(** The inner loop of [crfs_dir_lookup]: a record of length 0 ends it, so every
    round moves on and [4096] rounds are enough. *)
Fixpoint lookup_block (fuel : nat) (m : mem) (off : Z) : option Z :=
  match fuel with
  | O => None
  | S f =>
      if CRFS_BLOCK_SIZE <=? off then None
      else if de_inode_no m off =? 0 then None
      else if de_rec_len m off =? 0 then None
      else if strncmp (Z.to_nat (de_name_len m off)) m (de_name off) NAME =? 0 then Some (de_inode_no m off)
      else lookup_block f m (off + de_rec_len m off)
  end.

Fixpoint lookup_blocks (n : nat) (s : crfs) (i : inode_disk) (name : list Z) (b : Z) : option Z :=
  match n with
  | O => None
  | S n' =>
      let a := crfs_inode_get_block s i b in
      if a =? 0 then lookup_blocks n' s i name (b + 1) else
      match lookup_block 4096 (frame (crfs_read_block s a) name) 0 with
      | Some ino => Some ino
      | None => lookup_blocks n' s i name (b + 1)
      end
  end.

(** [Some ino]: found (result 0 and [*out_inode]); [None]: result -1 *)
Definition crfs_dir_lookup (s : crfs) (p : Z) (name : list Z) : option Z :=
  lookup_blocks (Z.to_nat (blocks (idisk s p))) s (idisk s p) name 0.

Definition align4 (n : Z) : Z := Z.land (n + 3) (Z.lnot 3).

(** The record stored in an empty slot at [off]; its bytes past the name stay *)
Definition dirent_bytes (no off ty : Z) (name : list Z) : list Z :=
  le_bytes 4 no ++ le_bytes 2 (CRFS_BLOCK_SIZE - off) ++ [u8 (zlen name); u8 ty] ++ name ++ [0].

(** [memcpy(block_buf + off, data, len)] *)
Definition splice (block : list Z) (off : Z) (data : list Z) : list Z :=
  take (Z.to_nat off) block ++ data ++ drop (Z.to_nat (off + zlen data)) block.

(** The inner loop of [crfs_dir_add], which does not look for records of length 0:
    [None] when it never ends or writes past the buffer, [Some None] when the block
    has no empty slot. *)
Fixpoint add_block (fuel : nat) (block : list Z) (name : list Z) (no ty off : Z) : option (option (list Z)) :=
  match fuel with
  | O => None
  | S f =>
      if CRFS_BLOCK_SIZE <=? off then Some None
      else if de_inode_no (frame block name) off =? 0 then
        let de := dirent_bytes no off ty name in
        if CRFS_BLOCK_SIZE <? off + zlen de then None else Some (Some (splice block off de))
      else add_block f block name no ty (off + de_rec_len (frame block name) off)
  end.

(** [if (addr == 0) { ... }]: a failed allocation leaves the address 0 *)
Definition dir_block (s : crfs) (p b : Z) : crfs * Z :=
  let a := crfs_inode_get_block s (idisk s p) b in
  if a =? 0 then
    let '(s1, r) := crfs_alloc_block s in
    let a1 := default 0 r in
    let '(s2, _) := crfs_inode_set_block s1 p b a1 in
    (crfs_write_block s2 a1 (replicate 4096 0), a1)
  else (s, a).

Fixpoint add_blocks (n : nat) (s : crfs) (p : Z) (name : list Z) (no ty b : Z) : option (crfs * Z) :=
  match n with
  | O => Some (s, -1)
  | S n' =>
      let '(s1, a) := dir_block s p b in
      match add_block 4097 (crfs_read_block s1 a) name no ty 0 with
      | None => None
      | Some (Some block) => Some (set_dirty (crfs_write_block s1 a block) p, 0)
      | Some None => add_blocks n' s1 p name no ty (b + 1)
      end
  end.

Definition crfs_dir_add (s : crfs) (p : Z) (name : list Z) (no ty : Z) : option (crfs * Z) :=
  add_blocks (Z.to_nat (Z.max 1 (blocks (idisk s p)))) s p name no ty 0.

Definition crfs_dir_remove (s : crfs) (p : Z) (name : list Z) : crfs * Z := (s, 0).

(** * Files *)

Definition mod_file (s : crfs) (fd : Z) (f : file -> file) : crfs :=
  s <| files := (files s).[fd <- f (files s).[fd]] |>.
Definition bad_fd (fd : Z) : bool := (fd <? 0) || (CRFS_MAX_OPEN <=? fd).

(** The data returned by the read loop *)
Fixpoint read_loop (fuel : nat) (s : crfs) (i : inode_disk) (off count total : Z) : option (list Z) :=
  if count <=? total then Some [] else
  match fuel with
  | O => None
  | S f =>
      let pos := u64 (off + total) in
      let block_no := u32 (Z.shiftr pos CRFS_BLOCK_SHIFT) in
      let block_off := Z.land pos (CRFS_BLOCK_SIZE - 1) in
      let to_read := Z.min (CRFS_BLOCK_SIZE - block_off) (count - total) in
      let disk_addr := crfs_inode_get_block s i block_no in
      let chunk :=
        if disk_addr =? 0 then replicate (Z.to_nat to_read) 0
        else take (Z.to_nat to_read) (drop (Z.to_nat block_off) (crfs_read_block s disk_addr)) in
      option_map (app chunk) (read_loop f s i off count (total + to_read))
  end.

(** Enough rounds: all but the first and the last move a whole block *)
Definition io_fuel (count : Z) : nat := Z.to_nat (count / CRFS_BLOCK_SIZE + 2).

Definition crfs_read (s : crfs) (fd count now : Z) : option (crfs * list Z * Z) :=
  if bad_fd fd then Some (s, [], -1)
  else if negb (mounted s) then None
  else
    let f := (files s).[fd] in
    if (in_use f =? 0) || (finode f =? -1) then Some (s, [], -1) else
    let i := idisk s (finode f) in
    if size i <=? offset f then Some (s, [], 0) else
    let count := if size i <? u64 (offset f + count) then size i - offset f else count in
    match read_loop (io_fuel count) s i (offset f) count 0 with
    | None => None
    | Some data =>
        let s1 := mod_file s fd (fun f => f <| offset := u64 (offset f + count) |>) in
        let s2 := s1 <| read_bytes := u64 (read_bytes s1 + count) |> <| read_ops := u64 (read_ops s1 + 1) |> in
        Some (mod_disk s2 (finode f) (fun i => i <| atime := now |>), data, count)
    end.

(** One round of the write loop *)
Definition write_block (s : crfs) (p block_no block_off : Z) (chunk : list Z) : option crfs :=
  let old_addr := crfs_inode_get_block s (idisk s p) block_no in
  let block_buf :=
    if negb (old_addr =? 0) && negb (block_off =? 0) then crfs_read_block s old_addr
    else replicate 4096 0 in
  match crfs_alloc_block s with
  | (_, None) => None
  | (s1, Some new_addr) =>
      let s2 := crfs_write_block s1 new_addr (splice block_buf block_off chunk) in
      let '(s3, _) := crfs_inode_set_block s2 p block_no new_addr in
      Some (if old_addr =? 0 then s3 else crfs_free_block s3 old_addr)
  end.

Fixpoint write_loop (fuel : nat) (s : crfs) (p off : Z) (data : list Z) (total : Z) : option crfs :=
  match data with
  | [] => Some s
  | _ =>
      match fuel with
      | O => None
      | S f =>
          let pos := u64 (off + total) in
          let block_no := u32 (Z.shiftr pos CRFS_BLOCK_SHIFT) in
          let block_off := Z.land pos (CRFS_BLOCK_SIZE - 1) in
          let to_write := Z.min (CRFS_BLOCK_SIZE - block_off) (zlen data) in
          match write_block s p block_no block_off (take (Z.to_nat to_write) data) with
          | None => None
          | Some s1 => write_loop f s1 p off (drop (Z.to_nat to_write) data) (total + to_write)
          end
      end
  end.

Definition crfs_journal_begin (s : crfs) : crfs * Z := (s, 0).
Definition crfs_journal_commit (s : crfs) : crfs * Z := (s, 0).

(** [if (f->offset + total > size) ...] *)
Definition grow (now e : Z) (i : inode_disk) : inode_disk :=
  (if size i <? e then i <| size := e |> <| blocks := u32 (Z.shiftr (u64 (e + CRFS_BLOCK_SIZE - 1)) CRFS_BLOCK_SHIFT) |>
   else i) <| mtime := now |>.

Definition crfs_write (s : crfs) (fd : Z) (data : list Z) (now : Z) : option (crfs * Z) :=
  if bad_fd fd then Some (s, -1)
  else if negb (mounted s) then None
  else
    let f := (files s).[fd] in
    if (in_use f =? 0) || (finode f =? -1) then Some (s, -1)
    else if Z.land (flags f) (Z.lor O_WRONLY O_RDWR) =? 0 then Some (s, -1)
    else
      let s := fst (crfs_journal_begin s) in
      let p := finode f in
      let total := zlen data in
      match write_loop (io_fuel total) s p (offset f) data 0 with
      | None => None
      | Some s1 =>
          let s2 := mod_disk s1 p (grow now (u64 (offset f + total))) in
          let s3 := mod_file s2 fd (fun f => f <| offset := u64 (offset f + total) |>) in
          let s4 := set_dirty s3 p in
          let s5 := s4 <| write_bytes := u64 (write_bytes s4 + total) |> <| write_ops := u64 (write_ops s4 + 1) |> in
          Some (fst (crfs_journal_commit s5), total)
      end.

Definition crfs_close (s : crfs) (fd : Z) : option crfs :=
  if bad_fd fd then Some s
  else if negb (mounted s) then None
  else
    let f := (files s).[fd] in
    if in_use f =? 0 then Some s else
    let p := finode f in
    let s1 := if p =? -1 then s else
              let s1 := if dirty (inodes s).[p] =? 0 then s else crfs_write_inode s p in
              crfs_iput s1 p in
    Some (mod_file s1 fd (fun f => f <| in_use := 0 |> <| finode := -1 |>)).

(** * Format and mount *)

Definition new_sb (total now : Z) (id vol : list Z) : superblock :=
  let s := zero_sb
    <| sb_magic := CRFS_MAGIC |> <| version := CRFS_VERSION |> <| block_size := CRFS_BLOCK_SIZE |>
    <| seg_size := CRFS_SEG_SIZE |> <| total_segs := total |> <| used_segs := 4 |>
    <| free_segs := total - 4 |> <| checkpoint_offset := CRFS_SEG_SIZE |> <| checkpoint_seq := 1 |>
    <| inode_table_start := 3 |> <| root_inode_addr := 3 * CRFS_SEG_SIZE |>
    <| creation_time := now |> <| last_mount_time := now |>
    <| volume_name := str_field 64 63 vol |> <| uuid := id |> in
  s <| sb_checksum := crc32c (take 4288 (sb_bytes s)) |>.

Definition ROOT_DATA : Z := 4 * CRFS_SEG_SIZE.
(** [0755 | S_IFDIR] *)
Definition ROOT_MODE : Z := Z.lor 0x1ED S_IFDIR.

Definition new_root (now : Z) : inode_disk :=
  let i := zero_inode
    <| di_inode_no := CRFS_ROOT_INO |> <| di_type := CRFS_TYPE_DIR |> <| di_mode := ROOT_MODE |>
    <| size := CRFS_BLOCK_SIZE |> <| blocks := 1 |> <| atime := now |> <| mtime := now |> <| ctime := now |>
    <| nlink := 2 |> <| compression := CRFS_COMP_LZ4 |>
    <| direct := ROOT_DATA :: replicate 11 0 |> in
  i <| checksum := crc32c (take 4300 (inode_bytes i)) |>.

(** The records of ["."] and [".."] *)
Definition root_block : list Z :=
  le_bytes 4 CRFS_ROOT_INO ++ le_bytes 2 12 ++ [1; CRFS_TYPE_DIR; 46; 0; 0; 0] ++
  le_bytes 4 CRFS_ROOT_INO ++ le_bytes 2 (CRFS_BLOCK_SIZE - 12) ++ [2; CRFS_TYPE_DIR; 46; 46; 0] ++
  replicate 4073 0.

(** [id]: the bytes of the random number generator; [t1], [t2]: the two readings
    of the uptime *)
Definition crfs_format (d : D) (vol id : list Z) (t1 t2 : Z) : D * Z :=
  let total := bd_size d / CRFS_SEG_SIZE in
  if total <? 16 then (d, -1) else
  let s := new_sb total t1 id vol in
  let d1 := bd_write d 0 (sb_bytes s) in
  let d2 := bd_write d1 CRFS_BLOCK_SIZE (sb_bytes s) in
  let d3 := bd_write d2 (root_inode_addr s) (inode_bytes (new_root t2)) in
  let d4 := bd_write d3 ROOT_DATA root_block in
  let d5 := bd_write d4 (checkpoint_offset s) (sb_bytes s) in
  (bd_flush d5, 0).

(** The 4292 bytes copied out of the 4096-byte buffer the superblock is read into *)
Definition read_sb (d : D) : superblock :=
  sb_of_fields (unpack sb_layout (fun x => if x <? CRFS_BLOCK_SIZE then bd_byte d x else beyond x) 0).

(** [for (i = 0; i < 5; i++) seg_bitmap[i / 8] |= 1 << (i % 8)] *)
Definition mark_system (bm : list Z) : list Z :=
  foldl (fun bm i => bm.[i / 8 <- bit_set bm.[i / 8] (i mod 8)]) bm (seqZ 0 5).

Definition no_file : file := mkFile 0 0 0 (-1).

(** [mem_ok]: whether [kcalloc] succeeds (the bitmap is taken to get its memory);
    [block_in_seg] and [current_seg] are static and survive a mount *)
Definition crfs_mount (s0 : crfs) (mem_ok : bool) (now : Z) : crfs * Z :=
  if negb mem_ok then (s0 <| mounted := false |>, -1) else
  let d := dev s0 in
  let b := read_sb d in
  if negb (sb_magic b =? CRFS_MAGIC) then (s0 <| mounted := false |>, -1) else
  let b := b <| last_mount_time := now |> <| mount_count := u64 (mount_count b + 1) |> in
  let bitmap_segs := u64 (total_segs b + 7) / 8 in
  let bm := bd_read d (2 * CRFS_SEG_SIZE) bitmap_segs in
  (mkFs D true b (replicate 256 []) [] (replicate 1024 no_file) (mark_system bm) 5
     0 0 0 0 (block_in_seg s0) (current_seg s0) d, 0).

(** * Opening by path *)

Definition SLASH : Z := 47.

(** The walk along the directories of the path: the directory reached and the last
    component *)
Fixpoint walk_path (fuel : nat) (s : crfs) (p : Z) (token : list Z) : option (crfs * option (Z * list Z)) :=
  match first_idx SLASH token with
  | None => Some (s, Some (p, token))
  | Some n =>
      match fuel with
      | O => None
      | S f =>
          let name := take (Z.to_nat n) token in
          let rest := drop (Z.to_nat n + 1) token in
          if zlen name =? 0 then walk_path f s p rest else
          match crfs_dir_lookup s p name with
          | None => Some (crfs_iput s p, None)
          | Some child_ino =>
              let '(s1, c) := crfs_iget s child_ino in
              let s2 := crfs_iput s1 p in
              match c with
              | None => Some (s2, None)
              | Some c =>
                  if negb (di_type (idisk s2 c) =? CRFS_TYPE_DIR) then Some (crfs_iput s2 c, None)
                  else walk_path f s2 c rest
              end
          end
      end
  end.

----

= PROBLEM TO SOLVE =
From the records above, give again exactly the lines running from the line with "Definition ROOT_MODE : Z" to the line with "(** [for (i = 0;", inclusive.

= SOLUTION =
Definition ROOT_MODE : Z := Z.lor 0x1ED S_IFDIR.

Definition new_root (now : Z) : inode_disk :=
  let i := zero_inode
    <| di_inode_no := CRFS_ROOT_INO |> <| di_type := CRFS_TYPE_DIR |> <| di_mode := ROOT_MODE |>
    <| size := CRFS_BLOCK_SIZE |> <| blocks := 1 |> <| atime := now |> <| mtime := now |> <| ctime := now |>
    <| nlink := 2 |> <| compression := CRFS_COMP_LZ4 |>
    <| direct := ROOT_DATA :: replicate 11 0 |> in
  i <| checksum := crc32c (take 4300 (inode_bytes i)) |>.

(** The records of ["."] and [".."] *)
Definition root_block : list Z :=
  le_bytes 4 CRFS_ROOT_INO ++ le_bytes 2 12 ++ [1; CRFS_TYPE_DIR; 46; 0; 0; 0] ++
  le_bytes 4 CRFS_ROOT_INO ++ le_bytes 2 (CRFS_BLOCK_SIZE - 12) ++ [2; CRFS_TYPE_DIR; 46; 46; 0] ++
  replicate 4073 0.

(** [id]: the bytes of the random number generator; [t1], [t2]: the two readings
    of the uptime *)
Definition crfs_format (d : D) (vol id : list Z) (t1 t2 : Z) : D * Z :=
  let total := bd_size d / CRFS_SEG_SIZE in
  if total <? 16 then (d, -1) else
  let s := new_sb total t1 id vol in
  let d1 := bd_write d 0 (sb_bytes s) in
  let d2 := bd_write d1 CRFS_BLOCK_SIZE (sb_bytes s) in
  let d3 := bd_write d2 (root_inode_addr s) (inode_bytes (new_root t2)) in
  let d4 := bd_write d3 ROOT_DATA root_block in
  let d5 := bd_write d4 (checkpoint_offset s) (sb_bytes s) in
  (bd_flush d5, 0).

(** The 4292 bytes copied out of the 4096-byte buffer the superblock is read into *)
Definition read_sb (d : D) : superblock :=
  sb_of_fields (unpack sb_layout (fun x => if x <? CRFS_BLOCK_SIZE then bd_byte d x else beyond x) 0).

(** [for (i = 0; i < 5; i++) seg_bitmap[i / 8] |= 1 << (i % 8)] *)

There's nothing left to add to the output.